(Stored items)
------------------------------------------------------------------------

(* ===== verification/Start.v ===== *)
(** * Machine mode: booting and the timer (kernel/entry.S, kernel/start.c,
    timervec of kernel/kernelvec.S)

    Before [main] each hart runs [_entry], which sets its stack, and [start] in
    machine mode: it sets the control registers, programs the timer and enters
    supervisor mode with [mret]. From then on machine mode runs only
    [timervec], at each timer interrupt. The addresses that the linker chooses
    are parameters. *)

From stdpp Require Import functions.
From S2P Require Import Prelude Riscv Machine.
Open Scope Z_scope.

(** ** riscv.h and memlayout.h *)

Definition MSTATUS_MPP_MASK : Z := Z.shiftl 3 11.
Definition MSTATUS_MPP_S : Z := Z.shiftl 1 11.
Definition MSTATUS_MIE : Z := Z.shiftl 1 3.
Definition SIE_SEIE : Z := Z.shiftl 1 9.
Definition SIE_STIE : Z := Z.shiftl 1 5.
Definition SIE_SSIE : Z := Z.shiftl 1 1.
Definition MIE_MTIE : Z := Z.shiftl 1 7.
Definition CLINT : Z := 0x2000000.
Definition CLINT_MTIMECMP (hartid : Z) : Z := CLINT + 0x4000 + 8 * hartid.
Definition CLINT_MTIME : Z := CLINT + 0xBFF8.

Definition r_mhartid : MC Z := csrr MHARTID.
Definition r_mstatus : MC Z := csrr MSTATUS.
Definition w_mstatus (x : Z) : MC unit := csrw MSTATUS x.
Definition w_mepc (x : Z) : MC unit := csrw MEPC x.
Definition r_sie : MC Z := csrr SIE.
Definition w_sie (x : Z) : MC unit := csrw SIE x.
Definition r_mie : MC Z := csrr MIE.
Definition w_mie (x : Z) : MC unit := csrw MIE x.
Definition w_medeleg (x : Z) : MC unit := csrw MEDELEG x.
Definition w_mideleg (x : Z) : MC unit := csrw MIDELEG x.
Definition w_mtvec (x : Z) : MC unit := csrw MTVEC x.
Definition w_pmpcfg0 (x : Z) : MC unit := csrw PMPCFG0 x.
Definition w_pmpaddr0 (x : Z) : MC unit := csrw PMPADDR0 x.
Definition w_satp (x : Z) : MC unit := csrw SATP x.
Definition w_mscratch (x : Z) : MC unit := csrw MSCRATCH x.
Definition w_tp (x : Z) : MC unit := set_reg TP x.

(** ** The status register and start.c *)

Lemma mpp_bits x : mpp x = Z.b2z (Z.testbit x 11) + 2 * Z.b2z (Z.testbit x 12).
Proof.
  unfold mpp. change 3 with (Z.ones 2). rewrite -> Z.land_ones by lia. change (2 ^ 2) with 4.
  replace (Z.testbit x 11) with (Z.testbit (Z.shiftr x 11) 0) by (rewrite -> Z.shiftr_spec by lia; f_equal; lia).
  replace (Z.testbit x 12) with (Z.testbit (Z.shiftr x 11) 1) by (rewrite -> Z.shiftr_spec by lia; f_equal; lia).
  generalize (Z.shiftr x 11). intros y. rewrite -> Z.bit0_mod. rewrite -> (Z.testbit_spec' y 1) by lia. change (2 ^ 1) with 2. zlia.
Qed.
Lemma mpp_trap st priv b :
  let clear := Z.lnot (Z.lor MPP_MASK (Z.lor MIE_BIT MPIE)) in priv = 0 ∨ priv = 1 →
  mpp (Z.lor (Z.lor (Z.land st clear) (Z.shiftl priv 11)) (Z.shiftl (Z.b2z b) 7)) = priv.
Proof.
  intros clear Hp. rewrite -> mpp_bits, !Z.lor_spec, !Z.land_spec.
  change (Z.testbit clear 11) with false. change (Z.testbit clear 12) with false. rewrite -> !andb_false_r.
  by destruct Hp as [-> | ->], b.
Qed.
Lemma mpp_start x :
  mpp (Z.lor (Z.lor (Z.land x (u64 (Z.lnot MSTATUS_MPP_MASK))) MSTATUS_MPP_S) MSTATUS_MIE) = 1.
Proof.
  rewrite -> mpp_bits, !Z.lor_spec, !Z.land_spec.
  by destruct (Z.testbit x 11), (Z.testbit x 12).
Qed.

(** *** One call at a time *)

Section calls.
Context {B : Type} (c : csr → Z) (r : reg → Z) (m : gmap Z Z) (pc pv : Z).
Lemma bind_csrr x (f : Z → MC B) : (csrr x ≫= f) (Mach c r m pc pv) = f (c x) (Mach c r m pc pv).
Proof. done. Qed.
Lemma bind_csrw x v (f : unit → MC B) : (csrw x v ≫= f) (Mach c r m pc pv) = f tt (Mach (<[x := v]> c) r m pc pv).
Proof. done. Qed.
Lemma bind_set_reg x v (f : unit → MC B) : (set_reg x v ≫= f) (Mach c r m pc pv) = f tt (Mach c (<[x := v]> r) m pc pv).
Proof. done. Qed.
Lemma bind_ld a (f : Z → MC B) : (ld a ≫= f) (Mach c r m pc pv) = f (default 0 (m !! a)) (Mach c r m pc pv).
Proof. done. Qed.
Lemma bind_sd a v (f : unit → MC B) : (sd a v ≫= f) (Mach c r m pc pv) = f tt (Mach c r (<[a := v]> m) pc pv).
Proof. done. Qed.
End calls.
#[local] Hint Rewrite @bind_csrr @bind_csrw @bind_set_reg @bind_ld @bind_sd : instr.
Ltac istep := autorewrite with instr; lookups.

(** ** entry.S and kernelvec.S *)

(** [_entry] up to [call start]; [stack0] is the address of the stacks. *)
Definition entry_asm (stack0 : Z) : list instr :=
  [ Li SP stack0; Li A0 (1024 * 4); Csrr A1 MHARTID; Addi A1 A1 1; Mul A0 A0 A1; Add SP SP A0 ].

------------------------------------------------------------------------

Nothing but the lines from the line that contains "(pc pv : Z)." to the last line of the records above should appear in the answer; please copy them exactly.

ANSWER FOR THE TASK
Context {B : Type} (c : csr → Z) (r : reg → Z) (m : gmap Z Z) (pc pv : Z).
Lemma bind_csrr x (f : Z → MC B) : (csrr x ≫= f) (Mach c r m pc pv) = f (c x) (Mach c r m pc pv).
Proof. done. Qed.
Lemma bind_csrw x v (f : unit → MC B) : (csrw x v ≫= f) (Mach c r m pc pv) = f tt (Mach (<[x := v]> c) r m pc pv).
Proof. done. Qed.
Lemma bind_set_reg x v (f : unit → MC B) : (set_reg x v ≫= f) (Mach c r m pc pv) = f tt (Mach c (<[x := v]> r) m pc pv).
Proof. done. Qed.
Lemma bind_ld a (f : Z → MC B) : (ld a ≫= f) (Mach c r m pc pv) = f (default 0 (m !! a)) (Mach c r m pc pv).
Proof. done. Qed.
Lemma bind_sd a v (f : unit → MC B) : (sd a v ≫= f) (Mach c r m pc pv) = f tt (Mach c r (<[a := v]> m) pc pv).
Proof. done. Qed.
End calls.
#[local] Hint Rewrite @bind_csrr @bind_csrw @bind_set_reg @bind_ld @bind_sd : instr.
Ltac istep := autorewrite with instr; lookups.

(** ** entry.S and kernelvec.S *)

(** [_entry] up to [call start]; [stack0] is the address of the stacks. *)
Definition entry_asm (stack0 : Z) : list instr :=
  [ Li SP stack0; Li A0 (1024 * 4); Csrr A1 MHARTID; Addi A1 A1 1; Mul A0 A0 A1; Add SP SP A0 ].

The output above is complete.